[Items listed in a dataset]

(** The character classes of the patterns. *)
Definition cls_az : ascii -> bool := PyStr.is_az.
Definition cls_scope (c : ascii) : bool :=
  (PyStr.is_az c || PyStr.is_digit c || Ascii.eqb c "-"%char)%bool.
Definition cls_space : ascii -> bool := PyStr.is_space.
Definition cls_dot (c : ascii) : bool := negb (Ascii.eqb c PyStr.newline).

Fixpoint seq (rs : list regex) (last : regex) : regex :=
  match rs with
  | [] => last
  | r :: rs' => Seq r (seq rs' last)
  end.

End Re.

(* ================================================================== *)
(** ** What both hooks share: responses, the git oracle, the monad *)

Module Host.

(** The JSON values that occur in a response's [data]. *)
#[warnings="-register-all"]
Inductive json : Type :=
| JInt (n : nat)
| JStr (s : string)
| JArr (items : list json)
| JObj (fields : list (string * json)).

(** [{"success": ..., "message": ..., "data": {...}}] *)
Record response : Type := Response {
  success : bool;
  message : string;
  data : list (string * json)
}.

(** What [subprocess.run(..., check=True)] can do. *)
Inductive proc_result : Type :=
| Exit0 (stdout : string)              (* returncode 0 *)
| ExitNonzero (stderr : string)        (* CalledProcessError *)
| OsError (detail : string).           (* raised before git ran *)

(** The git binary: argument vector and working directory against a world. *)
Definition oracle (W : Type) : Type :=
  list string -> string -> W -> proc_result * W.

(** The world plus the record of argument vectors handed to git. *)
Record env (W : Type) : Type := Env {
  world : W;
  issued : list (list string)
}.

Inductive outcome (A : Type) : Type :=
| Ret (a : A)
| Raise (detail : string).
Arguments Raise {A} detail.

Definition M (W A : Type) : Type := env W -> outcome A * env W.

Definition ret {W A : Type} (a : A) : M W A := fun e => (Ret a, e).

Definition raise {W A : Type} (detail : string) : M W A :=
  fun e => (Raise detail, e).

Definition bind {W A B : Type} (m : M W A) (f : A -> M W B) : M W B :=
  fun e =>
    match m e with
    | (Ret a, e') => f a e'
    | (Raise d, e') => (Raise d, e')
    end.

Definition subprocess_run {W : Type} (git : oracle W)
           (args : list string) (cwd : string) : M W proc_result :=
  fun e =>
    let (r, w') := git args cwd (world e) in
    (Ret r, Env w' (issued e ++ [args])%list).

(** What [json.load(sys.stdin)] hands to [main]. *)
Inductive stdin_doc (Req : Type) : Type :=
| Malformed (detail : string)          (* JSONDecodeError *)
| Doc (req : Req).
Arguments Malformed {Req} detail.

(** The two outer [except] clauses of [main]; [sys.exit] inside the [try]
    is not an [Exception] and passes through. *)
Definition guarded {W : Type} (body : M W (response * nat))
  : env W -> (response * nat) * env W :=
  fun e =>
    match body e with
    | (Ret x, e') => (x, e')
    | (Raise d, e') => ((Response false ("Unexpected error: " ++ d) [], 1), e')
    end.

(** [d.get(key, default)] on a key that is present ([Some]) or absent. *)
Definition get {A : Type} (o : option A) (default : A) : A :=
  match o with Some a => a | None => default end.

Definition invalid_json (detail : string) : response * nat :=
  (Response false ("Invalid JSON input: " ++ detail) [], 1).

Definition missing_field (field : string) : response * nat :=
  (Response false ("Missing required field: " ++ field) [], 1).

End Host.

Declare Scope git_scope.
Delimit Scope git_scope with git.
Notation "x <- m ;; k" := (Host.bind m (fun x => k))
  (at level 61, m at next level, right associativity) : git_scope.
Notation "' p <- m ;; k" := (Host.bind m (fun p => k))
  (at level 61, p pattern, m at next level, right associativity) : git_scope.

(* ================================================================== *)
(** ** commit-validator/hook.py *)

Module CommitValidator.
Import Host.

(** [r"^([a-z]+)\(([a-z0-9\-]+)\):\s+.{1,}$"] *)
Definition pattern_scoped : Re.regex :=
  Re.seq [Re.Bol; Re.Group 1 (Re.Plus Re.cls_az); Re.Lit "("%char;
          Re.Group 2 (Re.Plus Re.cls_scope); Re.Lit ")"%char; Re.Lit ":"%char;
          Re.Plus Re.cls_space; Re.Plus Re.cls_dot] Re.Eol.

(** [r"^([a-z]+)(\([a-z0-9\-]+\))?:\s+.{1,}$"] *)
Definition pattern_any : Re.regex :=
  Re.seq [Re.Bol; Re.Group 1 (Re.Plus Re.cls_az);
          Re.Opt (Re.Group 2 (Re.seq [Re.Lit "("%char; Re.Plus Re.cls_scope]
                                     (Re.Lit ")"%char)));
          Re.Lit ":"%char; Re.Plus Re.cls_space; Re.Plus Re.cls_dot] Re.Eol.

Definition pattern (require_scope : bool) : Re.regex :=
  if require_scope then pattern_scoped else pattern_any.

Definition format_error (require_scope : bool) : string :=
  if require_scope
  then "must match format 'type(scope): description'"
  else "must match format 'type: description' or 'type(scope): description'".

Definition type_error (commit_type : string) (allowed_types : list string) : string :=
  "type '" ++ commit_type ++ "' not in allowed types: "
    ++ PyStr.join ", " allowed_types.

(** The pattern of the testable property: [r"^([a-z]+): .+$"], the type
    token being group 1. *)
Definition pattern_plain : Re.regex :=
  Re.seq [Re.Bol; Re.Group 1 (Re.Plus Re.cls_az); Re.Lit ":"%char;
          Re.Lit " "%char; Re.Plus Re.cls_dot] Re.Eol.
(** * vscode-tikz: render scheduling and caching, verified against the sources

    The development embeds the TypeScript sources of the extension
    (preprocessor, CacheEntry, CacheManager, DocumentParser, PreviewManager)
    as Rocq functions and state machines and proves the properties the
    specification states about them. *)

From Stdlib Require Import ZArith NArith Lia Bool DecimalString.
From stdpp Require Import gmap strings list fin_maps.

Open Scope N_scope.

(** ** JavaScript strings

    A JavaScript string is a sequence of UTF-16 code units.  The text
    functions of the sources ([trim], [split], [replace], regular
    expressions) work on code units, some of them above the Latin-1 range,
    so a string is modelled as a list of code-unit numbers. *)
Module JSString.

Definition char16 := N.
Definition jsstring := list N.

(** Literal ASCII text as code units. *)
Fixpoint u16 (s : string) : jsstring :=
  match s with
  | EmptyString => []
  | String a r => Ascii.N_of_ascii a :: u16 r
  end.

Definition LF : N := 10.
Definition CR : N := 13.
Definition SPACE : N := 32.
Definition NBSP : N := 160.

(** ECMAScript LineTerminator: LF, CR, U+2028, U+2029. *)
Definition is_line_terminator (c : N) : bool :=
  (c =? 10) || (c =? 13) || (c =? 8232) || (c =? 8233).

(** ECMAScript WhiteSpace together with LineTerminator: the set stripped
    by [String.prototype.trim] and matched by the regular-expression
    class [\s]. *)
Definition is_space (c : N) : bool :=
  (c =? 9) || (c =? 10) || (c =? 11) || (c =? 12) || (c =? 13) ||
  (c =? 32) || (c =? 160) || (c =? 5760) ||
  ((8192 <=? c) && (c <=? 8202)) ||
  (c =? 8232) || (c =? 8233) || (c =? 8239) || (c =? 8287) ||
  (c =? 12288) || (c =? 65279).

Fixpoint trimStart (s : jsstring) : jsstring :=
  match s with
  | [] => []
  | c :: r => if is_space c then trimStart r else s
  end.

Fixpoint trimEnd (s : jsstring) : jsstring :=
  match s with
  | [] => []
  | c :: r =>
      match trimEnd r with
      | [] => if is_space c then [] else [c]
      | r' => c :: r'
      end
  end.

(** [String.prototype.trim]. *)
Definition trim (s : jsstring) : jsstring := trimEnd (trimStart s).

(** [s.split('\n')]: never empty; the empty string splits into one empty
    piece. *)
Fixpoint split_nl (s : jsstring) : list jsstring :=
  match s with
  | [] => [[]]
  | c :: r =>
      if c =? LF then [] :: split_nl r
      else match split_nl r with
           | l :: ls => (c :: l) :: ls
           | [] => [[c]]
           end
  end.

(** [lines.join('\n')]. *)
Fixpoint join_nl (ls : list jsstring) : jsstring :=
  match ls with
  | [] => []
  | [l] => l
  | l :: ls' => l ++ LF :: join_nl ls'
  end.

(** [s.includes(t)] and [s.indexOf(t)] building block: [t] is a prefix of
    [s]. *)
Fixpoint starts_with (t s : jsstring) : bool :=
  match t, s with
  | [], _ => true
  | _ :: _, [] => false
  | a :: t', b :: s' => (a =? b) && starts_with t' s'
  end.

Fixpoint includes (s t : jsstring) : bool :=
  starts_with t s ||
  match s with
  | [] => false
  | _ :: r => includes r t
  end.

(** The first character and the last character of a string, when it has
    one. *)
Definition first_char (s : jsstring) : option N := head s.
Definition last_char (s : jsstring) : option N := last s.

(** No leading and no trailing white space. *)
Definition trimmed (s : jsstring) : Prop :=
  (forall c, first_char s = Some c -> is_space c = false) /\
  (forall c, last_char s = Some c -> is_space c = false).

End JSString.

Import JSString.

(** ** utils/preprocessor.ts *)
Module Preprocessor.

(** [source.replace(/\u00A0/g, ' ')]. *)
Definition replace_nbsp (s : jsstring) : jsstring :=
  map (fun c => if c =? NBSP then SPACE else c) s.

Definition nonempty (l : jsstring) : bool := negb (length l =? 0)%nat.

Definition preprocessSource (source : jsstring) : jsstring :=
  let processed := replace_nbsp source in
  let lines := filter (fun l => nonempty l = true) (map trim (split_nl processed)) in
  join_nl lines.

(** The lines of a text, for stating properties of the output: the pieces
    between line feeds; the empty text has no line at all. *)
Definition lines_of (s : jsstring) : list jsstring :=
  match s with
  | [] => []
  | _ => split_nl s
  end.

(** The lines [preprocessSource] joins, and what each of them satisfies. *)
Definition cleaned_lines (s : jsstring) : list jsstring :=
  filter (fun l => nonempty l = true) (map trim (split_nl (replace_nbsp s))).

Definition clean_line (l : jsstring) : Prop :=
  trimmed l /\ l <> [] /\ Forall (fun c => c <> LF) l /\ Forall (fun c => c <> NBSP) l.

• Task instructions:
Go to the line with "(c =? 10) || (c =? 13)" in the entries above and repeat every line from there through the line with "(** [lines.join('\n')]. *)", exactly and with no other text.

• Exercise output:
  (c =? 10) || (c =? 13) || (c =? 8232) || (c =? 8233).

(** ECMAScript WhiteSpace together with LineTerminator: the set stripped
    by [String.prototype.trim] and matched by the regular-expression
    class [\s]. *)
Definition is_space (c : N) : bool :=
  (c =? 9) || (c =? 10) || (c =? 11) || (c =? 12) || (c =? 13) ||
  (c =? 32) || (c =? 160) || (c =? 5760) ||
  ((8192 <=? c) && (c <=? 8202)) ||
  (c =? 8232) || (c =? 8233) || (c =? 8239) || (c =? 8287) ||
  (c =? 12288) || (c =? 65279).

Fixpoint trimStart (s : jsstring) : jsstring :=
  match s with
  | [] => []
  | c :: r => if is_space c then trimStart r else s
  end.

Fixpoint trimEnd (s : jsstring) : jsstring :=
  match s with
  | [] => []
  | c :: r =>
      match trimEnd r with
      | [] => if is_space c then [] else [c]
      | r' => c :: r'
      end
  end.

(** [String.prototype.trim]. *)
Definition trim (s : jsstring) : jsstring := trimEnd (trimStart s).

(** [s.split('\n')]: never empty; the empty string splits into one empty
    piece. *)
Fixpoint split_nl (s : jsstring) : list jsstring :=
  match s with
  | [] => [[]]
  | c :: r =>
      if c =? LF then [] :: split_nl r
      else match split_nl r with
           | l :: ls => (c :: l) :: ls
           | [] => [[c]]
           end
  end.

(** [lines.join('\n')]. *)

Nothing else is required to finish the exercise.